TASK STATEMENT: Repeat the entries below exactly. Begin with the first line and end with the line that contains "state of [Pages.StudentDashboard]".

(Stored data)
<<<<
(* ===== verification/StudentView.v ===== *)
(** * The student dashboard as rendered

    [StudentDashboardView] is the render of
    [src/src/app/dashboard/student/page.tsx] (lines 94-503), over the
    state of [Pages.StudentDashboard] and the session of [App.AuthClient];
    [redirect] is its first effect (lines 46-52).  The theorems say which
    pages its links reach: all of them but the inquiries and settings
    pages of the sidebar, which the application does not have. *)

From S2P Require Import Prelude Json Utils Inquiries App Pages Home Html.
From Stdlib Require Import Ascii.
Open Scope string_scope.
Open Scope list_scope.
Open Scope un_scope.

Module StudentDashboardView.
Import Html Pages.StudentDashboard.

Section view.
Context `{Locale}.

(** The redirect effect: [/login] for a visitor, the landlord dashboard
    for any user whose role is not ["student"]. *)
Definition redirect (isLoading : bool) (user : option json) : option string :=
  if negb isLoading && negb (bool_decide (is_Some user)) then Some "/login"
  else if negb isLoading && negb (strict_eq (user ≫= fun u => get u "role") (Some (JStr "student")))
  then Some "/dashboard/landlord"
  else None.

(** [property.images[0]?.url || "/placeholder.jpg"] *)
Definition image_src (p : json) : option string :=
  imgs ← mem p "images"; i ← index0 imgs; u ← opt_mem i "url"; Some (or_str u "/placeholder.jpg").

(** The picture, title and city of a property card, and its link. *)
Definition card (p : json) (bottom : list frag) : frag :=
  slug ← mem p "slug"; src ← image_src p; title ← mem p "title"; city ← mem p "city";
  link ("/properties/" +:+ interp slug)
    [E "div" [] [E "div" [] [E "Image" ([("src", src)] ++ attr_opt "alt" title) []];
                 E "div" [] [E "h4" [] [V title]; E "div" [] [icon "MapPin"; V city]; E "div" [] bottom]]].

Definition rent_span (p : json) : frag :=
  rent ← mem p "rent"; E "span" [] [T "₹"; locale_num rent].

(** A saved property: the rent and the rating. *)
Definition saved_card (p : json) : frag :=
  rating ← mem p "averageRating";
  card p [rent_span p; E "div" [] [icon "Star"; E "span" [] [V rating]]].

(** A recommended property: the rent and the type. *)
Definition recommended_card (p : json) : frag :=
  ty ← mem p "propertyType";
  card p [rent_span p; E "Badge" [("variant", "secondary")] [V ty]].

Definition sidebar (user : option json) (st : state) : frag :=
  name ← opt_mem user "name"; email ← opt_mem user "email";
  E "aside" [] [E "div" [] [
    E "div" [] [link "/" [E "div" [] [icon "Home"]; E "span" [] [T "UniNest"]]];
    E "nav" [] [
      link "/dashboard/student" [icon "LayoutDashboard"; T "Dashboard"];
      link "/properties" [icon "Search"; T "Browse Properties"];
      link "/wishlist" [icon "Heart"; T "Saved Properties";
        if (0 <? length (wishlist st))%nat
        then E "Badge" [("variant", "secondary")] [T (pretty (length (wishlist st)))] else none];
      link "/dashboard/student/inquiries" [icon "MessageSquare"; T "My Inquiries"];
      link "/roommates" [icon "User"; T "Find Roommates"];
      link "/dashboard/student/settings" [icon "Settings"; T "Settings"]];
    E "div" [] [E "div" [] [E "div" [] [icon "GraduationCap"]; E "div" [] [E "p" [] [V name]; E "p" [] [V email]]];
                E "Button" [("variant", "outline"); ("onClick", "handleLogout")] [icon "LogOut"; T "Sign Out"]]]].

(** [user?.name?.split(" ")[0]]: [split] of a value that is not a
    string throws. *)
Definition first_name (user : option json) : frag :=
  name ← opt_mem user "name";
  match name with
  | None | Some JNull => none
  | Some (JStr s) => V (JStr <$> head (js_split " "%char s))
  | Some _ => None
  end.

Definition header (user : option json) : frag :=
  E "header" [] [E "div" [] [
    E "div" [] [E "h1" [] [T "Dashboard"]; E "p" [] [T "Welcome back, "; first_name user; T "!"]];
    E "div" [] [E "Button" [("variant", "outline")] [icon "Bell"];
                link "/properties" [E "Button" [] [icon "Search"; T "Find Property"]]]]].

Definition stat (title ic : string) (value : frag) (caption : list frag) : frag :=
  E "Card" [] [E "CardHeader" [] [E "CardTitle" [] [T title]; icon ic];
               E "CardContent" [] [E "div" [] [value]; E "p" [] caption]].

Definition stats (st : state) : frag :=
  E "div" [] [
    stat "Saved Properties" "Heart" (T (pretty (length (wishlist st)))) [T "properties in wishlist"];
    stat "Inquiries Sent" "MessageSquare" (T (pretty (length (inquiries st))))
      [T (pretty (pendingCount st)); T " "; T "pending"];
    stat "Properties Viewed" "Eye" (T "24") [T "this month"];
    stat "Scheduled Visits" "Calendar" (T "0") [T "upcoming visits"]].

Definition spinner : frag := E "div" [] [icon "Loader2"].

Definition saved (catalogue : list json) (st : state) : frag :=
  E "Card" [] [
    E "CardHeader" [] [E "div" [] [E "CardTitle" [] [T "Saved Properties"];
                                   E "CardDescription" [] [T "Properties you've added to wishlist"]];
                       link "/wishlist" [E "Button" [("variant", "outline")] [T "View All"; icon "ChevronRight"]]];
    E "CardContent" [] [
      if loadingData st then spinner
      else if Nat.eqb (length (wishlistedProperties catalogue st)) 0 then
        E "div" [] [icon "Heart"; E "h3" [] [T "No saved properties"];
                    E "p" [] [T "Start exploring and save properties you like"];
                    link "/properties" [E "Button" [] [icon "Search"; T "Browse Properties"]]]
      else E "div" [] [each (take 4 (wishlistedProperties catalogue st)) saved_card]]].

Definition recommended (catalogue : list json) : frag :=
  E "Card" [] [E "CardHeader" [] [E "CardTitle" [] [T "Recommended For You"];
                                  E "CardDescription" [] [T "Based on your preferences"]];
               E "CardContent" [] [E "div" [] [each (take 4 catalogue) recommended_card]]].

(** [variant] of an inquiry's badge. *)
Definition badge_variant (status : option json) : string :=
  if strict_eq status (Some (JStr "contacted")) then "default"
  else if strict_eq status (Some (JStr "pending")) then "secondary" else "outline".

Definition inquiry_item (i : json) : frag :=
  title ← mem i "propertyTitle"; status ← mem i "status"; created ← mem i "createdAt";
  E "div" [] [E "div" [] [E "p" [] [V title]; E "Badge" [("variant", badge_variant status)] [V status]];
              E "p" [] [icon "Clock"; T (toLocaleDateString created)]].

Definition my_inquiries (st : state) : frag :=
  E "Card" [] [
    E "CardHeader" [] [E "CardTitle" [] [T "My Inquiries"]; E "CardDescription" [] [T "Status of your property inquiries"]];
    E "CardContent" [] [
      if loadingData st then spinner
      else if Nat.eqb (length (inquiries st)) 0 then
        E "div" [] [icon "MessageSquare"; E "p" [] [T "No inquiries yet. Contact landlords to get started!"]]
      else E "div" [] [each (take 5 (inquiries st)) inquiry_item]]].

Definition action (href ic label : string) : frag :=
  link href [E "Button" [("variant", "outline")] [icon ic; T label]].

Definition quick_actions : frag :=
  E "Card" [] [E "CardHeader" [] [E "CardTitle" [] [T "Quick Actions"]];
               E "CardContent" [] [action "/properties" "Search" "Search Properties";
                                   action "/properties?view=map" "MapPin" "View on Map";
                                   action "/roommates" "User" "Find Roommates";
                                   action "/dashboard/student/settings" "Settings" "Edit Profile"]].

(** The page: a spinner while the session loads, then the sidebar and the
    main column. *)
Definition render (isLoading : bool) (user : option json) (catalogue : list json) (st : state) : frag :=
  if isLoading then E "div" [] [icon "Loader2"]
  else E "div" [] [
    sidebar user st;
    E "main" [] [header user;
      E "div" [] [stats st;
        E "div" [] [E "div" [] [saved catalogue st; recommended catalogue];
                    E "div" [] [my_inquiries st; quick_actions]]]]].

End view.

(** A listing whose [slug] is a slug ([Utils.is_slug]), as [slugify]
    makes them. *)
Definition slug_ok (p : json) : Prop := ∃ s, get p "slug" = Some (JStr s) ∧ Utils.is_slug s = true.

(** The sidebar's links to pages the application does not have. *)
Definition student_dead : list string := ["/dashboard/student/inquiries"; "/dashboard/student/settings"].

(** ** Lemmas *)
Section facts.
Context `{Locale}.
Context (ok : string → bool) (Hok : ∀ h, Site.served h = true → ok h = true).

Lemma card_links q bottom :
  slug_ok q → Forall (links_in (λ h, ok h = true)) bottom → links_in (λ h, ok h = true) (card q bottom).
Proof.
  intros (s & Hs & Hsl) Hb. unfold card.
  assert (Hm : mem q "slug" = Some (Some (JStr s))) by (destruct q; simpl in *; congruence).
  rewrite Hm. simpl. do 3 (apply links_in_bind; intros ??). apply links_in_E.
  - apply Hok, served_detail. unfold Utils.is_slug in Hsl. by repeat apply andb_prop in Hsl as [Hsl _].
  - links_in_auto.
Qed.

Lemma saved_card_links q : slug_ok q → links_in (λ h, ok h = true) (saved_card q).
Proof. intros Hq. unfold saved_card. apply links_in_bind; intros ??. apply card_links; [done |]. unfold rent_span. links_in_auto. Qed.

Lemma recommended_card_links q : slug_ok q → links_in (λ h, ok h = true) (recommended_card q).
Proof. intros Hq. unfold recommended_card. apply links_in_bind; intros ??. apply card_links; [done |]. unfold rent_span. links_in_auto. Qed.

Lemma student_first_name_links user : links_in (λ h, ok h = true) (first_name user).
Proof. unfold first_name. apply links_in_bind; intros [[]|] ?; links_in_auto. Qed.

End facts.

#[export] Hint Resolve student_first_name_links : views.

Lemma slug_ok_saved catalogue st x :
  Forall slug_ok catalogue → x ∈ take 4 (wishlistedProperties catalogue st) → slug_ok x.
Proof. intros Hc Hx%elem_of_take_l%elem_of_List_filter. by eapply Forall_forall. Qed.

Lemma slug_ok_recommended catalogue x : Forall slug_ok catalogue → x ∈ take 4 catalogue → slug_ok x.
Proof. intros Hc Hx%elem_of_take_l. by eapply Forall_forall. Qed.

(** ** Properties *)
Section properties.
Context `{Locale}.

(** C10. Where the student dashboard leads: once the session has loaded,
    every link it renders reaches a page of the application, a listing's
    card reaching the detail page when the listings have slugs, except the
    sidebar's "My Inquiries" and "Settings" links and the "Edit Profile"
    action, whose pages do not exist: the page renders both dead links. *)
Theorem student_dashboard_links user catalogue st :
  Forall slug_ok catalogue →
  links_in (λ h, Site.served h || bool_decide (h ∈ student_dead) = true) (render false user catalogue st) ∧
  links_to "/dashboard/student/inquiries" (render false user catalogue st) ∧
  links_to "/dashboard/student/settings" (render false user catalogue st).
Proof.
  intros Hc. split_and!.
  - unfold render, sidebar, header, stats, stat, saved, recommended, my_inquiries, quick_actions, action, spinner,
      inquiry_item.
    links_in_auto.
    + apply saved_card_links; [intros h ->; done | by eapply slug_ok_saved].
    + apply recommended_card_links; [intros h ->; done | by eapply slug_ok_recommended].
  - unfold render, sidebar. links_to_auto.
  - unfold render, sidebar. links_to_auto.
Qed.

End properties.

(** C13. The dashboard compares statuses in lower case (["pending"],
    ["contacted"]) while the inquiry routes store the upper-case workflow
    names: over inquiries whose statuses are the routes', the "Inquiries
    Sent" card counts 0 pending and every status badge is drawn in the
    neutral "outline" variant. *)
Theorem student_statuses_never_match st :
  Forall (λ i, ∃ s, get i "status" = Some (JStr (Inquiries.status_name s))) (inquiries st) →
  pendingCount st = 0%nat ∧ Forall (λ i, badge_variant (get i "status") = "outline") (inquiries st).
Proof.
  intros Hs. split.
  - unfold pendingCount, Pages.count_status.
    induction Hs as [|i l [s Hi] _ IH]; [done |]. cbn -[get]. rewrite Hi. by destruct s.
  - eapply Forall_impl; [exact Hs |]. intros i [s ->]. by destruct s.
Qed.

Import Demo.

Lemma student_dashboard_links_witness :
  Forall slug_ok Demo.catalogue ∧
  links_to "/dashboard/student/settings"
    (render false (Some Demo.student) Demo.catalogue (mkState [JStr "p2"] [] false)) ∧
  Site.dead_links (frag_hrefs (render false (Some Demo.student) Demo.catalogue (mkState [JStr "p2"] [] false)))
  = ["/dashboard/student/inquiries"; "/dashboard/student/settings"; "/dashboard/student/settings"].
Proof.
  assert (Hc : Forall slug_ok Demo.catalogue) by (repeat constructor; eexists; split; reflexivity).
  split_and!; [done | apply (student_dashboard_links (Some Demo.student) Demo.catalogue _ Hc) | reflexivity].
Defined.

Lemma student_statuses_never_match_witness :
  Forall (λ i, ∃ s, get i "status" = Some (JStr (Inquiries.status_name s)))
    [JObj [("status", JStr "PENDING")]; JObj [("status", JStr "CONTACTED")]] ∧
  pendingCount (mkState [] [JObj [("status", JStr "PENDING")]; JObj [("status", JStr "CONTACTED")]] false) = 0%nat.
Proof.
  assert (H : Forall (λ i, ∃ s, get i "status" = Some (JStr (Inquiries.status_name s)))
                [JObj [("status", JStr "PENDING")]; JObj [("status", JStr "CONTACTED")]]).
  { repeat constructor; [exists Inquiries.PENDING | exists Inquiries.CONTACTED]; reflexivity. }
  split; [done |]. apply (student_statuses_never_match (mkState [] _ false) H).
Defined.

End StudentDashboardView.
>>>>
OUTPUT:
(* ===== verification/StudentView.v ===== *)
(** * The student dashboard as rendered

    [StudentDashboardView] is the render of
    [src/src/app/dashboard/student/page.tsx] (lines 94-503), over the
    state of [Pages.StudentDashboard] and the session of [App.AuthClient];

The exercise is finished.